TASK BRIEF = Going down the listing below, print exactly each line from the one with "cbn [Zdigits2 shr_record_of_loc]." up to and including the one with "pose proof (digits2_pos_bounds", and skip the rest.

EXTRACTED INFORMATION =
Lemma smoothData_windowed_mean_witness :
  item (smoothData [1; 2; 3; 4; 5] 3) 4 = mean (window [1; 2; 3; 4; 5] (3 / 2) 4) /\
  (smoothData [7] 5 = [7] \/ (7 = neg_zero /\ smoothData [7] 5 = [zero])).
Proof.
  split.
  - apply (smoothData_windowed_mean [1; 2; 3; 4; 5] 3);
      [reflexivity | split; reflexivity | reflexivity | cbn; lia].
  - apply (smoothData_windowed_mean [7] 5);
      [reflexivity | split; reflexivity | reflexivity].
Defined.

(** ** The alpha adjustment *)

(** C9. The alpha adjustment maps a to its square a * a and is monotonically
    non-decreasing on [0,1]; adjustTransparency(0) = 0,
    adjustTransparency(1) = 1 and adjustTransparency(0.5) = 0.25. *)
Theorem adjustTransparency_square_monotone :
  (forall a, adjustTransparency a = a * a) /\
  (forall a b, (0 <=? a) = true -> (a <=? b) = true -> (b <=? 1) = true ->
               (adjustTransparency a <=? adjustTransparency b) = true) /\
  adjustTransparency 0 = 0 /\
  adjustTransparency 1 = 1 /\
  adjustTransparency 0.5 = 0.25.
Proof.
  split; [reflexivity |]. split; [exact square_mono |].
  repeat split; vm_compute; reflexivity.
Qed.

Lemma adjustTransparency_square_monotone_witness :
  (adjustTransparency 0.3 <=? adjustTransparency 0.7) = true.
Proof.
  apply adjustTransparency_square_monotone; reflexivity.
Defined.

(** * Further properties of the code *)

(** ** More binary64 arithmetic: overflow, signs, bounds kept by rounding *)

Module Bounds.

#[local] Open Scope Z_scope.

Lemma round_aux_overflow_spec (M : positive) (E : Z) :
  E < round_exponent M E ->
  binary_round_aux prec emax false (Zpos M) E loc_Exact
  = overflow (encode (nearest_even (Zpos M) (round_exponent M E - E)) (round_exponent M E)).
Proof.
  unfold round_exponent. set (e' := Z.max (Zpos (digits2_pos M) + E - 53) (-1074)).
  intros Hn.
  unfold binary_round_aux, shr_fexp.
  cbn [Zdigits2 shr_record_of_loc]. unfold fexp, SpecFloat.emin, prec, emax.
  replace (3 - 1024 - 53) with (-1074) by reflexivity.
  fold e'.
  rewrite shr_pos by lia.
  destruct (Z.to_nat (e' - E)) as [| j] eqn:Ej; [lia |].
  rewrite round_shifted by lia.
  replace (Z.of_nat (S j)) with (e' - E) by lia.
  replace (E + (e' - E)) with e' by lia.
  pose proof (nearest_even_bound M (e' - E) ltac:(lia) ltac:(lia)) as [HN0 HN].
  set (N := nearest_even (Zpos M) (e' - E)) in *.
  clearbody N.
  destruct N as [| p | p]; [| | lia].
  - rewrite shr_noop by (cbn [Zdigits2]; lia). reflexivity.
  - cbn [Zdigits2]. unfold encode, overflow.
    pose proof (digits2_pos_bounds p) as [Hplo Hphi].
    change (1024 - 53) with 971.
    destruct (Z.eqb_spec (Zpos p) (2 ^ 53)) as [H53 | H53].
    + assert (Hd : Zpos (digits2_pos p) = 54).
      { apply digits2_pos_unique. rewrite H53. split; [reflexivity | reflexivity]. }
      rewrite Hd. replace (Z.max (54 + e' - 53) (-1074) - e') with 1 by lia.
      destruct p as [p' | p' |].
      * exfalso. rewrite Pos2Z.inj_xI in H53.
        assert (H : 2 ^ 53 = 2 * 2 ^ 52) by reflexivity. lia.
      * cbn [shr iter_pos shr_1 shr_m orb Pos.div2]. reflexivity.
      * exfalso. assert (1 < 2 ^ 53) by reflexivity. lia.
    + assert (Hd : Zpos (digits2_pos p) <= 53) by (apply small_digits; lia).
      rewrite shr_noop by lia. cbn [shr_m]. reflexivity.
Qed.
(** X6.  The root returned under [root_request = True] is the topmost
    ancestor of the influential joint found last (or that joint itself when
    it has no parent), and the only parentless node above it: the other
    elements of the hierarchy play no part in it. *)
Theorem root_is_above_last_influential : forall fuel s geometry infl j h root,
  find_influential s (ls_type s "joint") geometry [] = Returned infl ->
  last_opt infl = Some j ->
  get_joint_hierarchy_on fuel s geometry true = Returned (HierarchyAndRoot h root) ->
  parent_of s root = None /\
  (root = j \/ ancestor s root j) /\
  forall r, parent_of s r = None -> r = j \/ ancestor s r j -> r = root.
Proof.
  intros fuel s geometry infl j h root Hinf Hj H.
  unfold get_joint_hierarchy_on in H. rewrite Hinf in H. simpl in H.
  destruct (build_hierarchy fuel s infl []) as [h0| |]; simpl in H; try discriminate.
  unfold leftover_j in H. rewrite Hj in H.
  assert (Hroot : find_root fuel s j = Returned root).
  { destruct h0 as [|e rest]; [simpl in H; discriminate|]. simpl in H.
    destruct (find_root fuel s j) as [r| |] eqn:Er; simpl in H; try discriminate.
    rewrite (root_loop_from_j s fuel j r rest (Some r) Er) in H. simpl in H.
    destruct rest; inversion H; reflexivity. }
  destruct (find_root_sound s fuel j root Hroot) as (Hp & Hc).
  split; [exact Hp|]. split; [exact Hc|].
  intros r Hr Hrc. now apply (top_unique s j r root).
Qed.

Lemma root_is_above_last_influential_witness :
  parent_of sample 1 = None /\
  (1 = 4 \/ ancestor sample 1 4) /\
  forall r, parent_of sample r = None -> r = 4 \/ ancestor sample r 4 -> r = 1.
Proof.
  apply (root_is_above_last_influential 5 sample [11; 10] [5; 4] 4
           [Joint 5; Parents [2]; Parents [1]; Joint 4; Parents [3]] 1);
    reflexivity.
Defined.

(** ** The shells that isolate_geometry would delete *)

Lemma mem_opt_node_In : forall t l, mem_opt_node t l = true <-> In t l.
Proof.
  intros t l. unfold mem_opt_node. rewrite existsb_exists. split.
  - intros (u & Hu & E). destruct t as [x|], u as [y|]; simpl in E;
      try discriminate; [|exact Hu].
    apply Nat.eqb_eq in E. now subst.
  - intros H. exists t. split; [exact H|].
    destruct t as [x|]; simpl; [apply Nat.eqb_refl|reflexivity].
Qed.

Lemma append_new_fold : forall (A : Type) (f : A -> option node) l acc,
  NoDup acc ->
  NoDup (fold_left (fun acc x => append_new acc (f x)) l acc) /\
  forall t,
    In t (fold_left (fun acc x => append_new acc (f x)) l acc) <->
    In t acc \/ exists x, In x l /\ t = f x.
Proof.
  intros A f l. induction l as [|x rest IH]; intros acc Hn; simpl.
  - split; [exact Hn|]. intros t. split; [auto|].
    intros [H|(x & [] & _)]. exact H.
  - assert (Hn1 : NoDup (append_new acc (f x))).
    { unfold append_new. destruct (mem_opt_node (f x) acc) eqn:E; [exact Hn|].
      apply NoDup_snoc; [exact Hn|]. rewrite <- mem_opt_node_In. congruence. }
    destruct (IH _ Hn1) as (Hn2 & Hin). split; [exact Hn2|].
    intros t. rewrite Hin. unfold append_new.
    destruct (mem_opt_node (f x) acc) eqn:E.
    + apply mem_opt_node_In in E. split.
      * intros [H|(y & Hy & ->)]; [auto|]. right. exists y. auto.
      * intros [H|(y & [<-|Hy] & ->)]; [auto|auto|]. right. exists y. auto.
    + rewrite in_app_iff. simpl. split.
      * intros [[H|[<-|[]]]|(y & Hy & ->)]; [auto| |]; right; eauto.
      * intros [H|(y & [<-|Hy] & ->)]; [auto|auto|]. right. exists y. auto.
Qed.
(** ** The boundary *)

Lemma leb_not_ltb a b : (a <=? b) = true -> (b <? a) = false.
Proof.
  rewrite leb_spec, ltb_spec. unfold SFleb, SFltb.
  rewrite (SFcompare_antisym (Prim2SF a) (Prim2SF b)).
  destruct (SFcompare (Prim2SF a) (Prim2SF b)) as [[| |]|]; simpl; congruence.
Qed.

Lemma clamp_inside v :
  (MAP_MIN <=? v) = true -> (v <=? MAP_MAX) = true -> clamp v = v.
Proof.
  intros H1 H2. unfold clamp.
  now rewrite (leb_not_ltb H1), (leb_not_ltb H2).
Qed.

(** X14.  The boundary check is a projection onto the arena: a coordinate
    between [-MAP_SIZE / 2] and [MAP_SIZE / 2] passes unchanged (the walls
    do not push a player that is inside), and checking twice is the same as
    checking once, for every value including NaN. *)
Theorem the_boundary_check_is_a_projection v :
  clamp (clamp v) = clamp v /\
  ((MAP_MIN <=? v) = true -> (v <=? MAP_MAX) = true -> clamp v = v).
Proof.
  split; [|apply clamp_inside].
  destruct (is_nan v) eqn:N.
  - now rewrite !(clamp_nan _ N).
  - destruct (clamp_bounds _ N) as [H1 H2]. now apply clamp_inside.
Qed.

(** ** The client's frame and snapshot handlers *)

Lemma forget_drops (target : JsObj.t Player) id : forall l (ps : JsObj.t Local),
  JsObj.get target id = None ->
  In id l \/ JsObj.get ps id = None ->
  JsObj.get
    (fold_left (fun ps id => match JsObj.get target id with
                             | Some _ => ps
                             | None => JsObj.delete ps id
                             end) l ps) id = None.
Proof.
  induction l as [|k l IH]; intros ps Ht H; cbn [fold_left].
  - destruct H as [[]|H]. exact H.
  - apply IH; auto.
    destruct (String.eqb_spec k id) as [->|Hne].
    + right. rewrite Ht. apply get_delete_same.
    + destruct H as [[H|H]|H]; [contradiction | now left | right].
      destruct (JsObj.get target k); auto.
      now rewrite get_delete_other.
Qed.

EXERCISE RESULT =
  cbn [Zdigits2 shr_record_of_loc]. unfold fexp, SpecFloat.emin, prec, emax.
  replace (3 - 1024 - 53) with (-1074) by reflexivity.
  fold e'.
  rewrite shr_pos by lia.
  destruct (Z.to_nat (e' - E)) as [| j] eqn:Ej; [lia |].
  rewrite round_shifted by lia.
  replace (Z.of_nat (S j)) with (e' - E) by lia.
  replace (E + (e' - E)) with e' by lia.
  pose proof (nearest_even_bound M (e' - E) ltac:(lia) ltac:(lia)) as [HN0 HN].
  set (N := nearest_even (Zpos M) (e' - E)) in *.
  clearbody N.
  destruct N as [| p | p]; [| | lia].
  - rewrite shr_noop by (cbn [Zdigits2]; lia). reflexivity.
  - cbn [Zdigits2]. unfold encode, overflow.
    pose proof (digits2_pos_bounds p) as [Hplo Hphi].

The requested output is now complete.